═══ RECORD EXCERPTS ═══
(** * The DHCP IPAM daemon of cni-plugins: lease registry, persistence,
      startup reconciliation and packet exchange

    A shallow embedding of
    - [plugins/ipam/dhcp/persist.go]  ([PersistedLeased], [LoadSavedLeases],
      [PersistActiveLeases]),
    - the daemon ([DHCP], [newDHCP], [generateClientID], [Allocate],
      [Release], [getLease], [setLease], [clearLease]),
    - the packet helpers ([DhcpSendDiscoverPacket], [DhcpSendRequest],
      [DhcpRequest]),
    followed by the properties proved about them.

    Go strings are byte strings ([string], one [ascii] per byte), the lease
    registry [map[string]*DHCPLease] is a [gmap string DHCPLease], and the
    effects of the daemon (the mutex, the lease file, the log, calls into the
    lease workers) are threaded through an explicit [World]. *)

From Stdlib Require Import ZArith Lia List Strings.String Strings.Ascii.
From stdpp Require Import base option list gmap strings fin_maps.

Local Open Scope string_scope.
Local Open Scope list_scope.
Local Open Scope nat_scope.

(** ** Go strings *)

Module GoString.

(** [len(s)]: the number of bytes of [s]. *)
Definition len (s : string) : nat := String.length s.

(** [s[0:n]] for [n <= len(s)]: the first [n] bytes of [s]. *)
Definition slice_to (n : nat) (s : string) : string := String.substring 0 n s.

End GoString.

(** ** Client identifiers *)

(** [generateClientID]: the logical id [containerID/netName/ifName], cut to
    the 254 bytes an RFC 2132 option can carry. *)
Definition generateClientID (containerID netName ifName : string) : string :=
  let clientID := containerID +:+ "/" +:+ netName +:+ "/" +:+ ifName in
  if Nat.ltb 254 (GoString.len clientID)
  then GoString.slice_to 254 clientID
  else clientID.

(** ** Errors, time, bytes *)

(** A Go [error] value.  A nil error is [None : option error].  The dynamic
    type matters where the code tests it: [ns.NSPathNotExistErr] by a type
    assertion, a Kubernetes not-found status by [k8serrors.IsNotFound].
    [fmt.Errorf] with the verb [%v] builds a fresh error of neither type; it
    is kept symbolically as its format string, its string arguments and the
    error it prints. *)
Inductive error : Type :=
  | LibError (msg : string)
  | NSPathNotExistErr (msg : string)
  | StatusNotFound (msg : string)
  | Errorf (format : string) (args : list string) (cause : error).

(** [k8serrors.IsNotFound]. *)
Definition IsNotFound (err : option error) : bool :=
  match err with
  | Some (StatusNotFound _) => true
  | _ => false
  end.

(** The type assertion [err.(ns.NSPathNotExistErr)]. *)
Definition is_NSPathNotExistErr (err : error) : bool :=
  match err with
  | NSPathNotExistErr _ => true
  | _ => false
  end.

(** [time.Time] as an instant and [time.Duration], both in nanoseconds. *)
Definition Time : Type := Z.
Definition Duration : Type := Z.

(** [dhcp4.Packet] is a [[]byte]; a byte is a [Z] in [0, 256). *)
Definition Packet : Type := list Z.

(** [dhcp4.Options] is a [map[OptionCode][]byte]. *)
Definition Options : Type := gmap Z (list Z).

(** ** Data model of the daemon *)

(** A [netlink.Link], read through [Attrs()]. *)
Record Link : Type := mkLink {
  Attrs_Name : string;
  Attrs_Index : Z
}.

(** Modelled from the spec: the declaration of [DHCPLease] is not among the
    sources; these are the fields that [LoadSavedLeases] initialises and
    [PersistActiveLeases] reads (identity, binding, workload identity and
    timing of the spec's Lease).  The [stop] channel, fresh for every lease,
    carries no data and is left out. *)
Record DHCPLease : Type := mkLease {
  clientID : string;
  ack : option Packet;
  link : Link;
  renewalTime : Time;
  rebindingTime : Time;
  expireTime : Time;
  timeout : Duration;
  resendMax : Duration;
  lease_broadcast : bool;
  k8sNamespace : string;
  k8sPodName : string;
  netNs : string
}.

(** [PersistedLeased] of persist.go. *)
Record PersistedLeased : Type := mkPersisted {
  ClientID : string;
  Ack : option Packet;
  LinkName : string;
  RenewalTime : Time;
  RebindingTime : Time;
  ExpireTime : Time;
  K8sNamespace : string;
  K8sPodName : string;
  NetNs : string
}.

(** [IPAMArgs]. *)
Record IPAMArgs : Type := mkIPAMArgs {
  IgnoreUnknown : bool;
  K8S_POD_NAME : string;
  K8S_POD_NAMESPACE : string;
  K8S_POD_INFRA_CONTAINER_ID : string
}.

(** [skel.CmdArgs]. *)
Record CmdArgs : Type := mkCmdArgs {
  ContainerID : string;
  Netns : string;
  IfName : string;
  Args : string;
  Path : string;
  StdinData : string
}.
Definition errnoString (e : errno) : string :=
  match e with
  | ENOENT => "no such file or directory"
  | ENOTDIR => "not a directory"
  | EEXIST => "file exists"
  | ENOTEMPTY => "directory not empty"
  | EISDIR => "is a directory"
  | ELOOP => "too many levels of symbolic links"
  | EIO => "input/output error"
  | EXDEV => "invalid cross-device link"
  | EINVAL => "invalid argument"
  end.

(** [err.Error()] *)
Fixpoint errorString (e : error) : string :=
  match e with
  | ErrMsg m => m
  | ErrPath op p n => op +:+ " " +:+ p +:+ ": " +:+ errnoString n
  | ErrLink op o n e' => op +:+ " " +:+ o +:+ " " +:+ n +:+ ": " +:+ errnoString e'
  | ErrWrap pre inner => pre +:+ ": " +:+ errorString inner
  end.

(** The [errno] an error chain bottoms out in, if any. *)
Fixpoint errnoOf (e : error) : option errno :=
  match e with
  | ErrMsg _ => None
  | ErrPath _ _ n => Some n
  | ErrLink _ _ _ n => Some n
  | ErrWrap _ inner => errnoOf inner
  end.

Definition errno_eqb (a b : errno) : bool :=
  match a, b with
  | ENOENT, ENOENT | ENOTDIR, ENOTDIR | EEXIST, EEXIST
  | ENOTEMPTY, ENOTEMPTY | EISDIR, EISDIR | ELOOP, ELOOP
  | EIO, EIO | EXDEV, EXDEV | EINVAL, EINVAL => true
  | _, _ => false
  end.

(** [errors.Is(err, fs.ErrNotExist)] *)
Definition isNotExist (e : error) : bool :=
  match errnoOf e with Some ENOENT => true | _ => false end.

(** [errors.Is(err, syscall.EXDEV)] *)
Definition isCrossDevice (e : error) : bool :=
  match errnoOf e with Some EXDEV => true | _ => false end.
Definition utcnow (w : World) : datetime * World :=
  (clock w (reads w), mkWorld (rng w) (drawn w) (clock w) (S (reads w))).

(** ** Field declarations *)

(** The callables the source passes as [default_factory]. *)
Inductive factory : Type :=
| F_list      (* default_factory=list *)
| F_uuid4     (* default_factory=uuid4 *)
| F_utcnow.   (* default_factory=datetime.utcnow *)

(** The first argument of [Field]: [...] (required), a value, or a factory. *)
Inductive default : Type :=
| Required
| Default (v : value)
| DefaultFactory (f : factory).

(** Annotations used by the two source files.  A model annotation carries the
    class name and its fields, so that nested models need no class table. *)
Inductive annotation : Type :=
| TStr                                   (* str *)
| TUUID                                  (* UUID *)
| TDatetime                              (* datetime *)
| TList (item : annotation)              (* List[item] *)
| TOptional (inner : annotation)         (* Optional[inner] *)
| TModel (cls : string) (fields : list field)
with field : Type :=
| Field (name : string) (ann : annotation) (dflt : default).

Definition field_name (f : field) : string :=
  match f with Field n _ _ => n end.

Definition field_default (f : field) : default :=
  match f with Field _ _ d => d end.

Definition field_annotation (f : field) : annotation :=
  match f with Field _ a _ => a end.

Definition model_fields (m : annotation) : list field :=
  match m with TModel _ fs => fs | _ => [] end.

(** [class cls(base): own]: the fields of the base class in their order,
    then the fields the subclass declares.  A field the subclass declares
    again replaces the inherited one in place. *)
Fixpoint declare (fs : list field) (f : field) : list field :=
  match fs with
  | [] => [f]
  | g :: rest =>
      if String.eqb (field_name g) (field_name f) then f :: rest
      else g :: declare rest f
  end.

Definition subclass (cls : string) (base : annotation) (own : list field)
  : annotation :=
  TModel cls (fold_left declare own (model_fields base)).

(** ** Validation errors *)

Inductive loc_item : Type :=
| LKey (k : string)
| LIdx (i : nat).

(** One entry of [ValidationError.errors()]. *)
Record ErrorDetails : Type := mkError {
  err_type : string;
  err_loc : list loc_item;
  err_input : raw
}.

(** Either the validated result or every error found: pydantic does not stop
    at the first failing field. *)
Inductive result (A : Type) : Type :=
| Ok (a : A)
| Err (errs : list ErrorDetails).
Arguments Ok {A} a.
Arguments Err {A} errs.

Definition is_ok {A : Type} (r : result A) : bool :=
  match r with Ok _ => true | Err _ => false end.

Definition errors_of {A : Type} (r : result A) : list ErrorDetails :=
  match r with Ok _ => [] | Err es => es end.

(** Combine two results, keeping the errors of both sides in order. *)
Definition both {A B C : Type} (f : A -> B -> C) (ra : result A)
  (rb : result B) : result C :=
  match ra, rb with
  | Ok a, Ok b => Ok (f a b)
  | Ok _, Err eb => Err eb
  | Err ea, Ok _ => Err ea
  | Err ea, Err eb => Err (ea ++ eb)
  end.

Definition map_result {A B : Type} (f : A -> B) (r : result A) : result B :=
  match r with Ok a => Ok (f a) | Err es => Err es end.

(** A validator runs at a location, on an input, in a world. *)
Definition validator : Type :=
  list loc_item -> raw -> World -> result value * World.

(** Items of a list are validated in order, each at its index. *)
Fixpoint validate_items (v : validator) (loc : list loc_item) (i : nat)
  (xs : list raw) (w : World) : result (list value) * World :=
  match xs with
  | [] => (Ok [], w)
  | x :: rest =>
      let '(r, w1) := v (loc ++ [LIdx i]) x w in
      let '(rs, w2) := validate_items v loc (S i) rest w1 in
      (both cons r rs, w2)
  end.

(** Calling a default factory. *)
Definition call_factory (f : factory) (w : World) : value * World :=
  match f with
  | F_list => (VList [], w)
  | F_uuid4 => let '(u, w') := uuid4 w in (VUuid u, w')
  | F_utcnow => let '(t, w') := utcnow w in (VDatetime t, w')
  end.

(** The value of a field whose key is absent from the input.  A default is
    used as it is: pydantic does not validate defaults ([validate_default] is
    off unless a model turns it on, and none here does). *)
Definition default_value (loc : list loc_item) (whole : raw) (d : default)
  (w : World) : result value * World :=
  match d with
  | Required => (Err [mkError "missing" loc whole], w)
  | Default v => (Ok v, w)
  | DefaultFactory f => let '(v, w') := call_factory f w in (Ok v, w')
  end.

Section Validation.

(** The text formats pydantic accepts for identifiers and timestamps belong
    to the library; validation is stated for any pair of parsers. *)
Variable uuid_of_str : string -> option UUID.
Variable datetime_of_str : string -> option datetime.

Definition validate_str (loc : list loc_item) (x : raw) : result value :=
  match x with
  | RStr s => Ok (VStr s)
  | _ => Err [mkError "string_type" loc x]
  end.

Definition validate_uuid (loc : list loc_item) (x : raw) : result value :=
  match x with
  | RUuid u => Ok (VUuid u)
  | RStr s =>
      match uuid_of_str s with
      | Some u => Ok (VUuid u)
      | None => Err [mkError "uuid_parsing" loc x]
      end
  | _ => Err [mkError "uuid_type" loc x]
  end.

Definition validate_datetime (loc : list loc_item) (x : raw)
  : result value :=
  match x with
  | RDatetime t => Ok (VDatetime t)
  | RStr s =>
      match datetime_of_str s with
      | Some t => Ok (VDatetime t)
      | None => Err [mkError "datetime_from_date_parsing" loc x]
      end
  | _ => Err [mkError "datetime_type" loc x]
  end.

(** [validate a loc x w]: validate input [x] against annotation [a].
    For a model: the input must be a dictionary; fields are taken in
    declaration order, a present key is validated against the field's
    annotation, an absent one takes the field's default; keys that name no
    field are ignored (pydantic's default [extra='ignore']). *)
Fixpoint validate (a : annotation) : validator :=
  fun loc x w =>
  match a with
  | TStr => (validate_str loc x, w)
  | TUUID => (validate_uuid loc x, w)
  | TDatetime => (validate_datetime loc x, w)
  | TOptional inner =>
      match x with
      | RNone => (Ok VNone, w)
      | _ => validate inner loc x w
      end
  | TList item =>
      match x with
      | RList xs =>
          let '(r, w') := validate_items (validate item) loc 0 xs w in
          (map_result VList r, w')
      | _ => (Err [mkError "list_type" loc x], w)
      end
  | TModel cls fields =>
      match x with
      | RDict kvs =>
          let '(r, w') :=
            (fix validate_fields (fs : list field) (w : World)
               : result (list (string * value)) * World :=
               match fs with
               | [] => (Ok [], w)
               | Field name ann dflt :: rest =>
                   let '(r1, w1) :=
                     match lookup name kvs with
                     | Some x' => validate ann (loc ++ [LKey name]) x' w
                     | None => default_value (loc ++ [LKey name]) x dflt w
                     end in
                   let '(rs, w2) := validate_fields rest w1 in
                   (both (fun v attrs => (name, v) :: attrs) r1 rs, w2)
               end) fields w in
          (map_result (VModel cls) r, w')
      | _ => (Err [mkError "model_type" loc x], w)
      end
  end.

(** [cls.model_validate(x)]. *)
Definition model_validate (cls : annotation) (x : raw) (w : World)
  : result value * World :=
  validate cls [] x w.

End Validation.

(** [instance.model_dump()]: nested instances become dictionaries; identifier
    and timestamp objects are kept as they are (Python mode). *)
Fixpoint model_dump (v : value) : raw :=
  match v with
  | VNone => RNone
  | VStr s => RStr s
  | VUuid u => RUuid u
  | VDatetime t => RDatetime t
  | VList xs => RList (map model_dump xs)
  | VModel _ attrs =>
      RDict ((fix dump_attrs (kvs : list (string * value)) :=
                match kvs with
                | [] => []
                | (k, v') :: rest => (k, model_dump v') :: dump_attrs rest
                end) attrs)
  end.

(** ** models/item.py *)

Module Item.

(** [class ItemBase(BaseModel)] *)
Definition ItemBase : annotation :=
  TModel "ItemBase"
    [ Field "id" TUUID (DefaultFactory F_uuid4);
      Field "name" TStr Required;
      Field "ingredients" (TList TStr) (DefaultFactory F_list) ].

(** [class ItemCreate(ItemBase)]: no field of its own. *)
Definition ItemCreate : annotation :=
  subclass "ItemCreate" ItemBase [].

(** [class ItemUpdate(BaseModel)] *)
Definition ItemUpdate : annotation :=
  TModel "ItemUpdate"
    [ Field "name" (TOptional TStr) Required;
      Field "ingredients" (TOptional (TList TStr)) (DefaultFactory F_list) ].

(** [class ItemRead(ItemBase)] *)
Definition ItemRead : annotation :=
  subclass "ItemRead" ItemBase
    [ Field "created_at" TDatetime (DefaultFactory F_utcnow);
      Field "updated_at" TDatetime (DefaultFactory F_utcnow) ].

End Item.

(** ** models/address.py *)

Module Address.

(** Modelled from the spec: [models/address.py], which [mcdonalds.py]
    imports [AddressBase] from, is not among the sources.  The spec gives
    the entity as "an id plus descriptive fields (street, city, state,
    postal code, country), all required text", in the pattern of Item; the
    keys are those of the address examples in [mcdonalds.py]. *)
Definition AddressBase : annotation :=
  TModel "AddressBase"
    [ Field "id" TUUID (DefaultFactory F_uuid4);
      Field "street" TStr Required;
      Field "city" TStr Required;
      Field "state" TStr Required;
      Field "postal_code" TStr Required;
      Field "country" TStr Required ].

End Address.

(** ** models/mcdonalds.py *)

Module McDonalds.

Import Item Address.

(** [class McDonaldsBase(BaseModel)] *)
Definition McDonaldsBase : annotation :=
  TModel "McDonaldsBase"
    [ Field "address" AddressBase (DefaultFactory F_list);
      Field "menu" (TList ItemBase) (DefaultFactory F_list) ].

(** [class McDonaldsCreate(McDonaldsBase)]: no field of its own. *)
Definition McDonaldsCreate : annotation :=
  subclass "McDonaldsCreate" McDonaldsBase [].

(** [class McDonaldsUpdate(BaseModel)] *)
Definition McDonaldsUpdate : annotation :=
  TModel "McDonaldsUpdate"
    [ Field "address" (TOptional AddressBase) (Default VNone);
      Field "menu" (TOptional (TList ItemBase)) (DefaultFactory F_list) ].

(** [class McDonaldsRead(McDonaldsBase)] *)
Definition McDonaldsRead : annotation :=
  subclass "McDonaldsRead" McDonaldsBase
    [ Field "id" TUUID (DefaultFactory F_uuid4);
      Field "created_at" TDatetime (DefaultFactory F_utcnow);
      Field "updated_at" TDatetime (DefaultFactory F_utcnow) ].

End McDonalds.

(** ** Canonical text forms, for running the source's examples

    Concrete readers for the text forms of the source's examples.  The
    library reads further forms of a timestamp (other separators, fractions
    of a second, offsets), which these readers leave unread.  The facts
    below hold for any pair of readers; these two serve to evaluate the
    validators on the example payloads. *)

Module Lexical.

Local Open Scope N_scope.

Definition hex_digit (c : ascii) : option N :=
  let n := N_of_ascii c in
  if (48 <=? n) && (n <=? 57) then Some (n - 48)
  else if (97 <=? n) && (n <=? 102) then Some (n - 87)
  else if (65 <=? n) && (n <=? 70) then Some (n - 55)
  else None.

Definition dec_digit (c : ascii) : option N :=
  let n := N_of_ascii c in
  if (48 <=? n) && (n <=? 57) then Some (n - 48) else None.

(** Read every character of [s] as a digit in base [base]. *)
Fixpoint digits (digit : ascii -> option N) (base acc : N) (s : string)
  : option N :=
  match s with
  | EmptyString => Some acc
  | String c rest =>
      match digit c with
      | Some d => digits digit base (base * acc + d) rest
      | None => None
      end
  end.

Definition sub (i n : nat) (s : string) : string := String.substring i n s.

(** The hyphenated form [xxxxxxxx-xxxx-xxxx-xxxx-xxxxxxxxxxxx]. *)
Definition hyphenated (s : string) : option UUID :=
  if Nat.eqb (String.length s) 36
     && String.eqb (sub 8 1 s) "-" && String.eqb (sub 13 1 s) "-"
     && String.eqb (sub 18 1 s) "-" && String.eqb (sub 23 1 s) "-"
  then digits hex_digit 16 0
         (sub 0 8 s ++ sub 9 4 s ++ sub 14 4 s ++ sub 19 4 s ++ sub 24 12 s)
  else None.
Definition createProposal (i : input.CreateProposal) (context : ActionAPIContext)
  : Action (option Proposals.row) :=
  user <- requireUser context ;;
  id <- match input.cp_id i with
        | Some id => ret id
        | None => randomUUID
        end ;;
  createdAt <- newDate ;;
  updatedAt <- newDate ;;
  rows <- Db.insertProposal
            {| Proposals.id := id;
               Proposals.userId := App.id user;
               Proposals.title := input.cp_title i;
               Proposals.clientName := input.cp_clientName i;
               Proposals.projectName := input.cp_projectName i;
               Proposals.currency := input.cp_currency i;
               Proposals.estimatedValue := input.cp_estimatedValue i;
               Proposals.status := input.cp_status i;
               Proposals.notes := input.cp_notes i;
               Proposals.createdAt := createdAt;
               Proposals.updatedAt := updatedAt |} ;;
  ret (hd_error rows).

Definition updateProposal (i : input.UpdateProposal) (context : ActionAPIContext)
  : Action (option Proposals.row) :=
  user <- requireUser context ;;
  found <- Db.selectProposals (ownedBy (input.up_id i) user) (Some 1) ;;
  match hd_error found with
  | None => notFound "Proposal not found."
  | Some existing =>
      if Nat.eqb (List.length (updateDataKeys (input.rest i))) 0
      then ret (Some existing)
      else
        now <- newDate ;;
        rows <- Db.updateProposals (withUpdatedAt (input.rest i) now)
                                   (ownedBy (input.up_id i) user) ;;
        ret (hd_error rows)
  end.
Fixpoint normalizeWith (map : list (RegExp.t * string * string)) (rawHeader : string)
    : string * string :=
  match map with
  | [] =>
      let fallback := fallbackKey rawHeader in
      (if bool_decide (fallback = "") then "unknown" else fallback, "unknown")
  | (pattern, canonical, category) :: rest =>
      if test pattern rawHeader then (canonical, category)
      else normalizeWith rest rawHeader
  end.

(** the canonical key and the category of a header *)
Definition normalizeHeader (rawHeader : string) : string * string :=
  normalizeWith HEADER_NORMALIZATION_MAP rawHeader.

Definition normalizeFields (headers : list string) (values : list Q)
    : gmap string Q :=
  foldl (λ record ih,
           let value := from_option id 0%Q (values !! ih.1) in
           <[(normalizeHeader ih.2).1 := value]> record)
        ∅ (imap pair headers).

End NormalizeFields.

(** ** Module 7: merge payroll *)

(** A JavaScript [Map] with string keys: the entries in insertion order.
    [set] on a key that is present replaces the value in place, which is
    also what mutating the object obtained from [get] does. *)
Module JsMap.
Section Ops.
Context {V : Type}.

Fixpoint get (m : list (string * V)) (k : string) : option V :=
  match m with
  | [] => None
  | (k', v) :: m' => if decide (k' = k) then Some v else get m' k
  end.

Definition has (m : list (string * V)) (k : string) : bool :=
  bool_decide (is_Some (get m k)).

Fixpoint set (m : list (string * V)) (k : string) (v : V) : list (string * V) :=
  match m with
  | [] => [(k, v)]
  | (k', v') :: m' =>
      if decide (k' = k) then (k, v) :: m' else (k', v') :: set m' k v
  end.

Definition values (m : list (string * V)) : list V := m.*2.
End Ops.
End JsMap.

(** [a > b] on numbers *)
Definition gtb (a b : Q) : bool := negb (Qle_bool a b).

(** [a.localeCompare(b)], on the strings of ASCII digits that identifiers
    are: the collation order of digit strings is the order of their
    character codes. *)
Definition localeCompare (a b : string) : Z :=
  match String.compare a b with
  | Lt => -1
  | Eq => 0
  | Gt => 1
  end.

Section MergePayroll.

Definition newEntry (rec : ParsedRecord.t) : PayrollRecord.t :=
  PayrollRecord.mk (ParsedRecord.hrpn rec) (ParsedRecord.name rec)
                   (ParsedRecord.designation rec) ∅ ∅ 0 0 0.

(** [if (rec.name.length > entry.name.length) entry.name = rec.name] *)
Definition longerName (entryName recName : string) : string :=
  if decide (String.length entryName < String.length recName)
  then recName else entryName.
═══
TASK OBJECTIVE: Please print exactly what appears from the first line of the data through the line with "let clientID := containerID", including both of those lines and nothing past them.

OUTPUT BELOW:
(** * The DHCP IPAM daemon of cni-plugins: lease registry, persistence,
      startup reconciliation and packet exchange

    A shallow embedding of
    - [plugins/ipam/dhcp/persist.go]  ([PersistedLeased], [LoadSavedLeases],
      [PersistActiveLeases]),
    - the daemon ([DHCP], [newDHCP], [generateClientID], [Allocate],
      [Release], [getLease], [setLease], [clearLease]),
    - the packet helpers ([DhcpSendDiscoverPacket], [DhcpSendRequest],
      [DhcpRequest]),
    followed by the properties proved about them.

    Go strings are byte strings ([string], one [ascii] per byte), the lease
    registry [map[string]*DHCPLease] is a [gmap string DHCPLease], and the
    effects of the daemon (the mutex, the lease file, the log, calls into the
    lease workers) are threaded through an explicit [World]. *)

From Stdlib Require Import ZArith Lia List Strings.String Strings.Ascii.
From stdpp Require Import base option list gmap strings fin_maps.

Local Open Scope string_scope.
Local Open Scope list_scope.
Local Open Scope nat_scope.

(** ** Go strings *)

Module GoString.

(** [len(s)]: the number of bytes of [s]. *)
Definition len (s : string) : nat := String.length s.

(** [s[0:n]] for [n <= len(s)]: the first [n] bytes of [s]. *)
Definition slice_to (n : nat) (s : string) : string := String.substring 0 n s.

End GoString.

(** ** Client identifiers *)

(** [generateClientID]: the logical id [containerID/netName/ifName], cut to
    the 254 bytes an RFC 2132 option can carry. *)
Definition generateClientID (containerID netName ifName : string) : string :=
  let clientID := containerID +:+ "/" +:+ netName +:+ "/" +:+ ifName in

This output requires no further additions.